さてその八重樫さん。あまりに駆けずり回ったせいか、つい一瞬、隙を見せてしまいます。暑さのせいで、誰もいない教室でブラウスのボタンを外した、瞬間。その瞬間を見逃さないのが南さんの萌えセンサー。アホ毛じゃないんです萌えセンサー。南さんてばもう…(笑)。
「(原文ママ)ドウおぉーぞお構いなく!! 心置きなくはだけて下さ」いって、八重樫さんでなくてもそんなこと言われてはだけ続ける人がいるわけないでしょう!

八重樫さんに共感していたと思われる明美さんはそんな八重樫さんに、理由があるなら、人手がいるなら手伝う、とまで言います。南さんたちにとっては衝撃発言ですね。
しかし、八重樫さんのほうがさらに衝撃発言です。
明美さんたち、そして八重樫さんの通う学校でもあるこの女子高が、生徒数減、志望者減に対するテコ入れ策として、次年度から共学化されるのだと。
女子高の共学化は、最近の少子化傾向にともなって実世界でもあちこちの学校で行われてきているのですが、明美さんたちにとっては寝耳に水ですねこれは。
それが八重樫さんが厳しくする理由だったのかと。
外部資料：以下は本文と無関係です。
(* ===== verification/Bits.v ===== *)
(** * Bit scanning

    The three bit-scan routines of the program: [__rt_ffs] (os/thread.c), the
    table-driven one the scheduler uses on its ready bitmap, [ffs] (libc/ffs.c),
    the one the interrupt dispatcher uses, and [fls] (libc/fls.c).  All are
    related to the first set bit of a 32-bit word. *)

From S2P Require Import Prelude.

(** ** The code *)

Definition __lowest_bit_bitmap : list Z :=
  [
      0; 0; 1; 0; 2; 0; 1; 0; 3; 0; 1; 0; 2; 0; 1; 0;
      4; 0; 1; 0; 2; 0; 1; 0; 3; 0; 1; 0; 2; 0; 1; 0;
      5; 0; 1; 0; 2; 0; 1; 0; 3; 0; 1; 0; 2; 0; 1; 0;
      4; 0; 1; 0; 2; 0; 1; 0; 3; 0; 1; 0; 2; 0; 1; 0;
      6; 0; 1; 0; 2; 0; 1; 0; 3; 0; 1; 0; 2; 0; 1; 0;
      4; 0; 1; 0; 2; 0; 1; 0; 3; 0; 1; 0; 2; 0; 1; 0;
      5; 0; 1; 0; 2; 0; 1; 0; 3; 0; 1; 0; 2; 0; 1; 0;
      4; 0; 1; 0; 2; 0; 1; 0; 3; 0; 1; 0; 2; 0; 1; 0;
      7; 0; 1; 0; 2; 0; 1; 0; 3; 0; 1; 0; 2; 0; 1; 0;
      4; 0; 1; 0; 2; 0; 1; 0; 3; 0; 1; 0; 2; 0; 1; 0;
      5; 0; 1; 0; 2; 0; 1; 0; 3; 0; 1; 0; 2; 0; 1; 0;
      4; 0; 1; 0; 2; 0; 1; 0; 3; 0; 1; 0; 2; 0; 1; 0;
      6; 0; 1; 0; 2; 0; 1; 0; 3; 0; 1; 0; 2; 0; 1; 0;
      4; 0; 1; 0; 2; 0; 1; 0; 3; 0; 1; 0; 2; 0; 1; 0;
      5; 0; 1; 0; 2; 0; 1; 0; 3; 0; 1; 0; 2; 0; 1; 0;
      4; 0; 1; 0; 2; 0; 1; 0; 3; 0; 1; 0; 2; 0; 1; 0 ].

(** [int __rt_ffs(int value)]; [value] is a signed 32-bit integer and
    [0xff000000] an unsigned constant. *)
Definition __rt_ffs (value : Z) : Z :=
  if value =? 0 then 0
  else if negb (Z.land value 0xff =? 0) then
    znth 0 __lowest_bit_bitmap (Z.land value 0xff) + 1
  else if negb (Z.land value 0xff00 =? 0) then
    znth 0 __lowest_bit_bitmap (Z.shiftr (Z.land value 0xff00) 8) + 9
  else if negb (Z.land value 0xff0000 =? 0) then
    znth 0 __lowest_bit_bitmap (Z.shiftr (Z.land value 0xff0000) 16) + 17
  else
    znth 0 __lowest_bit_bitmap (Z.shiftr (Z.land (u32 value) 0xff000000) 24) + 25.

(** [for (bit = 1; !(mask & 1); bit++) mask >>= 1;] with [fuel] iterations. *)
Fixpoint ffs_loop (fuel : nat) (mask bit : Z) : option Z :=
  if negb (Z.land mask 1 =? 0) then Some bit
  else match fuel with
       | O => None
       | S fuel => ffs_loop fuel (Z.shiftr mask 1) (bit + 1)
       end.

(** [int ffs(int mask)]: 31 iterations are enough. *)
Definition ffs (mask : Z) : option Z :=
  if mask =? 0 then Some 0 else ffs_loop 31 mask 1.

(** [int fls(int x)] shifts [x] left until its top bit is set. *)
Definition fls_step (m s : Z) (xr : Z * Z) : Z * Z :=
  let '(x, r) := xr in
  if Z.land (u32 x) m =? 0 then (s32 (Z.shiftl x s), r - s) else (x, r).

Definition fls (x : Z) : Z :=
  if x =? 0 then 0
  else snd (fls_step 0x80000000 1 (fls_step 0xc0000000 2
             (fls_step 0xf0000000 4 (fls_step 0xff000000 8
               (fls_step 0xffff0000 16 (x, 32)))))).

(** ** The table *)

Lemma lowest_bit_bitmap_spec (v : Z) : 0 < v < 256 ->
  first_set v (znth 0 __lowest_bit_bitmap v) /\ znth 0 __lowest_bit_bitmap v < 8.
Proof.
  intros Hv.
  assert (H : (v =? 0) || first_setb v (znth 0 __lowest_bit_bitmap v)
                          && (znth 0 __lowest_bit_bitmap v <? 8) = true).
  { apply (range_check 256 (fun v => (v =? 0) ||
      first_setb v (znth 0 __lowest_bit_bitmap v)
      && (znth 0 __lowest_bit_bitmap v <? 8))); [by vm_compute|lia]. }
  apply orb_true_iff in H as [H|H]; [lia|].
  apply andb_true_iff in H as [H ?]. split; [by apply first_setb_spec|lia].
Qed.

(** The byte of [g] at bit [k], when everything below it is clear. *)
Lemma first_set_byte (g k w : Z) :
  0 <= k -> w = Z.land (Z.shiftr g k) 0xff -> w ≠ 0 ->
  (forall i, 0 <= i < k -> Z.testbit g i = false) ->
  first_set g (znth 0 __lowest_bit_bitmap w + k).
Proof.
  intros Hk Ew Hw Hlow. assert (0 <= w < 256) by (rewrite Ew, land_0xff; apply u8_range).
  destruct (lowest_bit_bitmap_spec w) as [(H0 & H1 & H2) H8]; [lia|].
  assert (Hbit : forall i, 0 <= i < 8 -> Z.testbit w i = Z.testbit g (i + k)).
  { intros i Hi. rewrite Ew, Z.land_spec, Z.shiftr_spec, testbit_0xff by lia.
    rewrite (proj2 (Z.ltb_lt i 8)) by lia. apply andb_true_r. }
  split_and!; [lia| |].
  - rewrite <- Hbit by lia. done.
  - intros i Hi. destruct (decide (i < k)); [apply Hlow; lia|].
    replace i with ((i - k) + k) by lia. rewrite <- Hbit by lia. apply H2. lia.
Qed.

Lemma land_byte_shift (g k : Z) : 0 <= k ->
  Z.shiftr (Z.land g (Z.shiftl 0xff k)) k = Z.land (Z.shiftr g k) 0xff.
Proof.
  intros. rewrite Z.shiftr_land, Z.shiftr_shiftl_l by lia.
  by rewrite Z.sub_diag, Z.shiftl_0_r.
Qed.

Lemma land_byte_zero (g k i : Z) : 0 <= k -> k <= i < k + 8 ->
  Z.land g (Z.shiftl 0xff k) = 0 -> Z.testbit g i = false.
Proof.
  intros Hk Hi H. apply (f_equal (fun x => Z.testbit x i)) in H.
  rewrite Z.land_spec, Z.shiftl_spec, testbit_0xff, Z.bits_0 in H by lia.
  rewrite (proj2 (Z.ltb_lt (i - k) 8)) in H by lia. by rewrite andb_true_r in H.
Qed.

Lemma land_byte_nonzero (g k : Z) : 0 <= k ->
  Z.land g (Z.shiftl 0xff k) ≠ 0 -> Z.land (Z.shiftr g k) 0xff ≠ 0.
Proof.
  intros Hk H E. apply H. apply Z.bits_inj'. intros i Hi. rewrite Z.bits_0.
  destruct (decide (k <= i < k + 8)) as [Hr|Hr].
  - rewrite Z.land_spec. apply (f_equal (fun x => Z.testbit x (i - k))) in E.
    rewrite Z.land_spec, Z.shiftr_spec, testbit_0xff, Z.bits_0 in E by lia.
    rewrite Z.shiftl_spec, testbit_0xff by lia.
    rewrite (proj2 (Z.ltb_lt (i - k) 8)) in E |- * by lia.
    by replace (i - k + k) with i in E by lia.
  - rewrite Z.land_spec, Z.shiftl_spec by lia. destruct (decide (i < k)).
    + rewrite (Z.testbit_neg_r 0xff) by lia. apply andb_false_r.
    + rewrite testbit_0xff, (proj2 (Z.ltb_ge (i - k) 8)) by lia. apply andb_false_r.
Qed.

(** ** Correctness *)

(** One branch of [__rt_ffs]: the byte at bit [k] is the lowest nonzero one. *)
Lemma first_set_branch (v k c : Z) : 0 <= k <= 24 -> c = k + 1 ->
  Z.land (Z.shiftr v k) 0xff ≠ 0 -> (forall i, 0 <= i < k -> Z.testbit v i = false) ->
  first_set v (znth 0 __lowest_bit_bitmap (Z.land (Z.shiftr v k) 0xff) + c - 1) /\
  1 <= znth 0 __lowest_bit_bitmap (Z.land (Z.shiftr v k) 0xff) + c <= 32.
Proof.
  intros Hk -> Hnz Hlow.
  assert (Hb : 0 < Z.land (Z.shiftr v k) 0xff < 256).
  { rewrite land_0xff in *. pose proof (u8_range (Z.shiftr v k)). lia. }
  destruct (lowest_bit_bitmap_spec _ Hb) as [[? _] ?].
  pose proof (first_set_byte v k _ (proj1 Hk) eq_refl Hnz Hlow).
  rewrite Z.add_assoc, Z.add_simpl_r. split; [done|lia].
Qed.

(** Clearing one more byte. *)
Lemma low_bits_extend (v k : Z) : 0 <= k -> Z.land v (Z.shiftl 0xff k) = 0 ->
  (forall i, 0 <= i < k -> Z.testbit v i = false) ->
  forall i, 0 <= i < k + 8 -> Z.testbit v i = false.
Proof.
  intros Hk Hz Hlow i Hi. destruct (decide (i < k)); [apply Hlow; lia|].
  apply (land_byte_zero v k); [lia..|done].
Qed.

(** The last branch masks an unsigned operand; only the top byte is left. *)
Lemma top_byte (v : Z) : - 2 ^ 31 <= v < 2 ^ 31 -> v ≠ 0 ->
  (forall i, 0 <= i < 24 -> Z.testbit v i = false) ->
  Z.land (Z.shiftr (u32 v) 24) 0xff = Z.land (Z.shiftr v 24) 0xff /\
  Z.land (Z.shiftr v 24) 0xff ≠ 0.
Proof.
  intros Hv Hnz Hlow.
  assert (E : Z.land (Z.shiftr (u32 v) 24) 0xff = Z.land (Z.shiftr v 24) 0xff).
  { rewrite !land_0xff, !Z.shiftr_div_pow2 by lia. zlia. }
  split; [done|]. rewrite <- E, land_0xff, Z.shiftr_div_pow2 by lia. intros E24.
  assert (u32 v < 2 ^ 24) by zlia. pose proof (u32_range v).
  apply Hnz. enough (u32 v = 0) by zlia.
  apply (bits_inj_below 24); [lia..|]. intros i Hi.
  rewrite testbit_u32, Z.bits_0 by lia. by apply Hlow.
Qed.

Lemma first_set_value (v : Z) : - 2 ^ 31 <= v < 2 ^ 31 -> v ≠ 0 ->
  first_set v (__rt_ffs v - 1) /\ 1 <= __rt_ffs v <= 32.
Proof.
  intros Hv Hnz. unfold __rt_ffs. rewrite (proj2 (Z.eqb_neq v 0)) by done.
  change 0xff00 with (Z.shiftl 0xff 8). change 0xff0000 with (Z.shiftl 0xff 16).
  change 0xff000000 with (Z.shiftl 0xff 24).
  replace (Z.land v 0xff) with (Z.shiftr (Z.land v (Z.shiftl 0xff 0)) 0)
    by (by rewrite Z.shiftl_0_r, Z.shiftr_0_r).
  rewrite !land_byte_shift by lia.
  destruct (Z.eqb_spec (Z.land (Z.shiftr v 0) 0xff) 0) as [E0|E0]; cbn [negb];
    [|apply first_set_branch; [lia..|done|lia]].
  rewrite Z.shiftr_0_r in E0.
  assert (H0 : forall i, 0 <= i < 8 -> Z.testbit v i = false)
    by (apply (low_bits_extend v 0); [lia|by rewrite Z.shiftl_0_r|lia]).
  destruct (Z.eqb_spec (Z.land v (Z.shiftl 0xff 8)) 0) as [E8|E8]; cbn [negb];
    [|apply first_set_branch; [lia..|by apply land_byte_nonzero|done]].
  pose proof (low_bits_extend v 8 ltac:(lia) E8 H0) as H8.
  destruct (Z.eqb_spec (Z.land v (Z.shiftl 0xff 16)) 0) as [E16|E16]; cbn [negb];
    [|apply first_set_branch; [lia..|by apply land_byte_nonzero|done]].
  pose proof (low_bits_extend v 16 ltac:(lia) E16 H8) as H16.
  destruct (top_byte v Hv Hnz H16) as [-> ?]. by apply first_set_branch; [lia..| |].
Qed.

Lemma ffs_loop_spec (fuel : nat) (mask bit b : Z) :
  first_set mask b -> b <= Z.of_nat fuel -> ffs_loop fuel mask bit = Some (bit + b).
Proof.
  assert (Hl : forall m, Z.land m 1 = Z.b2z (Z.testbit m 0)).
  { intros m. change 1 with (Z.ones 1) at 1. rewrite Z.land_ones by lia.
    rewrite Z.bit0_mod. done. }
  revert mask bit b. induction fuel as [|fuel IH]; intros mask bit b (H0 & H1 & H2) Hb;
    simpl; rewrite Hl; destruct (decide (b = 0)) as [->|Hne].
  - rewrite H1. simpl. f_equal. lia.
  - lia.
  - rewrite H1. simpl. f_equal. lia.
  - rewrite H2 by lia. simpl. rewrite (IH _ _ (b - 1)); [f_equal; lia| |lia].
    split_and!; [lia| |].
    + rewrite Z.shiftr_spec by lia. by replace (b - 1 + 1) with b by lia.
    + intros i Hi. rewrite Z.shiftr_spec by lia. apply H2. lia.
Qed.

(** [ffs] and the scheduler's table-driven scan agree on every [int]. *)
Lemma ffs_rt_ffs (v : Z) : - 2 ^ 31 <= v < 2 ^ 31 -> ffs v = Some (__rt_ffs v).
Proof.
  intros Hv. unfold ffs. destruct (Z.eqb_spec v 0) as [->|Hnz]; [done|].
  destruct (first_set_value v Hv Hnz) as [Hf ?].
  rewrite (ffs_loop_spec _ _ _ _ Hf) by lia. f_equal. lia.
Qed.

(** ** The ready bitmap: an unsigned word passed as an [int] *)

Lemma rt_ffs_group (g : Z) : 0 < g < 2 ^ 32 ->
  first_set g (__rt_ffs (s32 g) - 1) /\ 0 <= __rt_ffs (s32 g) - 1 < 32.
Proof.
  intros Hg. destruct (first_set_value (s32 g)) as [(H0 & H1 & H2) ?]; [zlia..|].
  split; [|lia]. split_and!; [done| |].
  - by rewrite <- testbit_s32 by lia.
  - intros i Hi. rewrite <- testbit_s32 by lia. by apply H2.
Qed.

(** ** [fls] *)

(** The top [s] bits of a word are clear exactly when it is below [2^(32-s)]. *)
Lemma top_bits_clear (w s : Z) : 0 <= w < 2 ^ 32 -> 0 < s < 32 ->
  Z.land w (Z.shiftl (Z.ones s) (32 - s)) = 0 <-> w < 2 ^ (32 - s).
Proof.
  intros Hw Hs. split.
  - intros H. destruct (Z.lt_ge_cases w (2 ^ (32 - s))) as [?|Hge]; [done|exfalso].
    pose proof (Z.log2_le_mono _ _ Hge) as Hl. rewrite Z.log2_pow2 in Hl by lia.
    assert (Z.log2 w < 32) by (apply Z.log2_lt_pow2; lia).
    assert (0 < 2 ^ (32 - s)) by lia.
    assert (Hb : Z.testbit w (Z.log2 w) = true) by (apply Z.bit_log2; lia).
    apply (f_equal (fun x => Z.testbit x (Z.log2 w))) in H.
    rewrite Z.land_spec, Z.shiftl_spec, Z.testbit_ones, Hb, Z.bits_0 in H by lia.
    rewrite (proj2 (Z.leb_le 0 _)), (proj2 (Z.ltb_lt _ s)) in H by lia. done.
  - intros Hlt. apply Z.bits_inj'. intros i Hi. rewrite Z.land_spec, Z.bits_0.
    destruct (decide (i < 32 - s)).
    + rewrite Z.shiftl_spec_low by lia. apply andb_false_r.
    + rewrite (bits_below (32 - s) w) by lia. done.
Qed.

(** What a step keeps: [r] counts the shifts still to be undone. *)
Definition fls_inv (x0 lo : Z) (xr : Z * Z) : Prop :=
  2 ^ lo <= u32 (fst xr) /\ Z.log2 (u32 (fst xr)) + snd xr = Z.log2 x0 + 32.

(** Shifting a word whose top [s] bits are clear loses nothing. *)
Lemma u32_shift (x s : Z) : 0 < s < 32 -> u32 x < 2 ^ (32 - s) ->
  u32 (s32 (Z.shiftl x s)) = u32 x * 2 ^ s.
Proof.
  intros Hs Hx. pose proof (u32_range x). rewrite Z.shiftl_mul_pow2 by lia.
  transitivity (u32 (x * 2 ^ s)); [generalize (x * 2 ^ s); intros; zlia|].
  assert (E : 2 ^ 32 = 2 ^ (32 - s) * 2 ^ s)
    by (rewrite <- Z.pow_add_r by lia; f_equal; lia).
  assert (0 < 2 ^ s) by (apply Z.pow_pos_nonneg; lia).
  rewrite <- (u32_small (u32 x * 2 ^ s)) by nia.
  unfold u32. by rewrite Z.mul_mod_idemp_l.
Qed.

Lemma fls_step_inv (x0 m s : Z) (xr : Z * Z) :
  0 < s <= 16 -> m = Z.shiftl (Z.ones s) (32 - s) ->
  fls_inv x0 (32 - 2 * s) xr -> fls_inv x0 (32 - s) (fls_step m s xr).
Proof.
  intros Hs -> [Hlo Hr]. destruct xr as [x r]. unfold fls_step; cbn [fst snd] in *.
  pose proof (u32_range x) as Hx.
  assert (0 < 2 ^ (32 - 2 * s)) by (apply Z.pow_pos_nonneg; lia).
  pose proof (top_bits_clear (u32 x) s Hx ltac:(lia)) as Ht.
  destruct (Z.eqb_spec (Z.land (u32 x) (Z.shiftl (Z.ones s) (32 - s))) 0) as [E|E];
    split; cbn [fst snd]; [| |lia|done].
  - apply Ht in E. rewrite u32_shift by lia.
    replace (2 ^ (32 - s)) with (2 ^ (32 - 2 * s) * 2 ^ s)
      by (rewrite <- Z.pow_add_r by lia; f_equal; lia). nia.
  - apply Ht in E. rewrite u32_shift by lia. rewrite Z.log2_mul_pow2 by lia. lia.
Qed.

Lemma fls_value (x : Z) : 0 < u32 x -> - 2 ^ 31 <= x < 2 ^ 31 ->
  fls x = Z.log2 (u32 x) + 1.
Proof.
  intros Hx Hr. unfold fls. rewrite (proj2 (Z.eqb_neq x 0)) by (intros ->; done).
  assert (H0 : fls_inv (u32 x) (32 - 2 * 16) (x, 32)) by (split; simpl; lia).
  apply (fls_step_inv _ 0xffff0000) in H0; [|lia|done].
  apply (fls_step_inv _ 0xff000000 8) in H0; [|lia|done].
  apply (fls_step_inv _ 0xf0000000 4) in H0; [|lia|done].
  apply (fls_step_inv _ 0xc0000000 2) in H0; [|lia|done].
  apply (fls_step_inv _ 0x80000000 1) in H0; [|lia|done].
  set (xr := fls_step _ _ _) in *. destruct H0 as [Hlo Hl].
  assert (Z.log2 (u32 (fst xr)) = 31); [|lia].
  pose proof (u32_range (fst xr)). apply Z.log2_unique; lia.
Qed.

(** ** Properties *)

(** The scheduler's table-driven bit scan returns one plus the index of the
    lowest set bit of the 32-bit ready bitmap, for every nonzero bitmap. *)
Lemma rt_ffs_lowest (g : Z) : 0 < g < 2 ^ 32 ->
  1 <= __rt_ffs (s32 g) <= 32 /\
  Z.testbit g (__rt_ffs (s32 g) - 1) = true /\
  (forall i, 0 <= i < __rt_ffs (s32 g) - 1 -> Z.testbit g i = false).
Proof. intros Hg. destruct (rt_ffs_group g Hg) as [(_ & ? & ?) ?]. split_and!; [lia..|done|done]. Qed.

(** the loop of [ffs] terminates on every [int] and computes what the
    scheduler's table computes; [fls] computes the index of the highest set bit. *)
Theorem ffs_fls_spec (x : Z) : - 2 ^ 31 <= x < 2 ^ 31 ->
  ffs x = Some (__rt_ffs x) /\ (x ≠ 0 -> fls x = Z.log2 (u32 x) + 1).
Proof.
  intros Hx. split; [by apply ffs_rt_ffs|]. intros Hnz. apply fls_value; [zlia|done].
Qed.

Lemma ffs_fls_spec_witness :
  - 2 ^ 31 <= - 2 ^ 31 < 2 ^ 31 /\ ffs (- 2 ^ 31) = Some 32 /\ fls (- 2 ^ 31) = 32.
Proof.
  assert (H : - 2 ^ 31 <= - 2 ^ 31 < 2 ^ 31) by lia.
  split; [done|]. split.
  - exact (proj1 (ffs_fls_spec _ H)).
  - exact (proj2 (ffs_fls_spec _ H) ltac:(done)).
Defined.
ようするに、男子生徒が入ってきたら今の女子生徒の状況では男子に示しがつかないから引き締めたいということなのか。
とすると、明美さんたちがどう動くのかが次回以降の流れを決める大きな鍵になるのかと。八重樫さんとともに共学化を受け入れて状況を改善するのか、それとも志望者数を上げるなどして、共学化を止める方向に持っていくのか。今回は一度も登場しなかった生徒会長(メガミ委員会の生みの親でもある)の菜那美さんも重要ですし、後者なら、これまで全く登場していないと言っていい、教師たちの存在も絡んでくるかもしれない。どう動くかもわからないところが!

回を追うごとに展開や状況をステップアップさせているこの作品。今回は新展開と同時に、下手をすればメガミ委員会存亡の危機になりかねない事態の勃発。どうするのか、どうなるのか。